Work item:
From the records below, set down exactly the lines starting with the line that contains "(P : heapProp)" and going on through the line that contains "exists a h' r', c (World (h". Nothing else is wanted.

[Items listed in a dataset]
════

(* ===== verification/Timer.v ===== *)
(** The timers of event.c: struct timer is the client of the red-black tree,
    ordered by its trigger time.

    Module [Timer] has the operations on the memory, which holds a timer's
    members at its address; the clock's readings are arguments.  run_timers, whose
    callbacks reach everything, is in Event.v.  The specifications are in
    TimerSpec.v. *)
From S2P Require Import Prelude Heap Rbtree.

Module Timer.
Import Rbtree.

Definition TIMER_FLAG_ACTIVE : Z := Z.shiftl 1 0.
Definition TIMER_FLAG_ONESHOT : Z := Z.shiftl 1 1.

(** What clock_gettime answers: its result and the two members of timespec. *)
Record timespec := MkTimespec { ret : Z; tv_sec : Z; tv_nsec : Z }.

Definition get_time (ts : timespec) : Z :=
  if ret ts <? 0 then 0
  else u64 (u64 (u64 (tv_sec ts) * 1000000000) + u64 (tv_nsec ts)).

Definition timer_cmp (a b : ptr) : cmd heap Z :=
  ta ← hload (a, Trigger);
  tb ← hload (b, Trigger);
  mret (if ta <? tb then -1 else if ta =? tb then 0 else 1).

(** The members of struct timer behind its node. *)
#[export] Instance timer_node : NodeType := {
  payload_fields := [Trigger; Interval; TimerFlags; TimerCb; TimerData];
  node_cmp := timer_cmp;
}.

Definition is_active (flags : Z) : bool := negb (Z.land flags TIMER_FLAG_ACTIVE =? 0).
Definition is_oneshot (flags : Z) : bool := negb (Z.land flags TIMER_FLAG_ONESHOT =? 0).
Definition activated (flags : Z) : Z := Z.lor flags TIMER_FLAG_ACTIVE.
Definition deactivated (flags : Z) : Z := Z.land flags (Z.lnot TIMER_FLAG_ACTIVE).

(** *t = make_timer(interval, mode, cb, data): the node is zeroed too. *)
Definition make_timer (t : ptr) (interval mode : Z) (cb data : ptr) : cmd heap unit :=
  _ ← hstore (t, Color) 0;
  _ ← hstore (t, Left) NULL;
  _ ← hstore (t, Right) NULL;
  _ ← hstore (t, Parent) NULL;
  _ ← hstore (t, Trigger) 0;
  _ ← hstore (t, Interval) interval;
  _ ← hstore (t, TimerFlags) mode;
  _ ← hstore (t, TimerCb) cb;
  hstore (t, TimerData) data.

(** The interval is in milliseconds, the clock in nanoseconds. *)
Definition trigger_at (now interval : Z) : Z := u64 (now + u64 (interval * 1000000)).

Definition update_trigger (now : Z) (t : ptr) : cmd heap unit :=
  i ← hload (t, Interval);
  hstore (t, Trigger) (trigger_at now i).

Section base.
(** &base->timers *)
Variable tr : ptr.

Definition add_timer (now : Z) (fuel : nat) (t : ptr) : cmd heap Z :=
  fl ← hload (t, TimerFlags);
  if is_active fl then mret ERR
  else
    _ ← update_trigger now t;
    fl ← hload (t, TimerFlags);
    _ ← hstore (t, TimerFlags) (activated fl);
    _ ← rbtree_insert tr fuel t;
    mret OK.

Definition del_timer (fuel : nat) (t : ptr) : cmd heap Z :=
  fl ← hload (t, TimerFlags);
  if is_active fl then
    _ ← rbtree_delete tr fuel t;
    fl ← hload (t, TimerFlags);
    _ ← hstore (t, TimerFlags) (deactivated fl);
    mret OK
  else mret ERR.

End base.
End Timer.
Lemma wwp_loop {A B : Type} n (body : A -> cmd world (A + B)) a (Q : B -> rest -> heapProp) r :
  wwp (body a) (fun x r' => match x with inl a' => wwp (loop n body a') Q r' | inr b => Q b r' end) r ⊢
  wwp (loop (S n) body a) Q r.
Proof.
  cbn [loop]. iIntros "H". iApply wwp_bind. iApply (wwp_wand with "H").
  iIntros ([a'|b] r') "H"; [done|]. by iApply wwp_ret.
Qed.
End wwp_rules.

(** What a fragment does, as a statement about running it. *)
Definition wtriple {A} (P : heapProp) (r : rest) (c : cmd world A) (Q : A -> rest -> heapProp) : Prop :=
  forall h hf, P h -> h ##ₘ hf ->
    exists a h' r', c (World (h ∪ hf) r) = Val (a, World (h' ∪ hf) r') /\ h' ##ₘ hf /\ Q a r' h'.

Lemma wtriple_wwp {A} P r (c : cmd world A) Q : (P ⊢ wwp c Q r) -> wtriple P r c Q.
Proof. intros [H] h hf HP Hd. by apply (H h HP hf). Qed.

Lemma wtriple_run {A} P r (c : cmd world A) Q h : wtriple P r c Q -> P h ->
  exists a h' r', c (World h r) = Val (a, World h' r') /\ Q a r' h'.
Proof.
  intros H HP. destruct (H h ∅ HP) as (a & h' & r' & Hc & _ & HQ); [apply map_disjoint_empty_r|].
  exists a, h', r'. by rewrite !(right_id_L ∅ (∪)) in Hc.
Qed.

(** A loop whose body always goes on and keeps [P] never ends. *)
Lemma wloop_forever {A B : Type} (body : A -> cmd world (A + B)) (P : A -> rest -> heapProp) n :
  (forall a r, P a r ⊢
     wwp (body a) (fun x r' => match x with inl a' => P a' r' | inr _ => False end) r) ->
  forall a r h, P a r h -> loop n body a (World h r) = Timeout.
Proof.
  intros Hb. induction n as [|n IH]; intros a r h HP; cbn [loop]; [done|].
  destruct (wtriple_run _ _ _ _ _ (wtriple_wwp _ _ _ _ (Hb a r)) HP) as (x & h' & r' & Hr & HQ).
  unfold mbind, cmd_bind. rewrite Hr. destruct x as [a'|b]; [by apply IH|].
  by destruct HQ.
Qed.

════

Your response:
Definition wtriple {A} (P : heapProp) (r : rest) (c : cmd world A) (Q : A -> rest -> heapProp) : Prop :=
  forall h hf, P h -> h ##ₘ hf ->
    exists a h' r', c (World (h ∪ hf) r) = Val (a, World (h' ∪ hf) r') /\ h' ##ₘ hf /\ Q a r' h'.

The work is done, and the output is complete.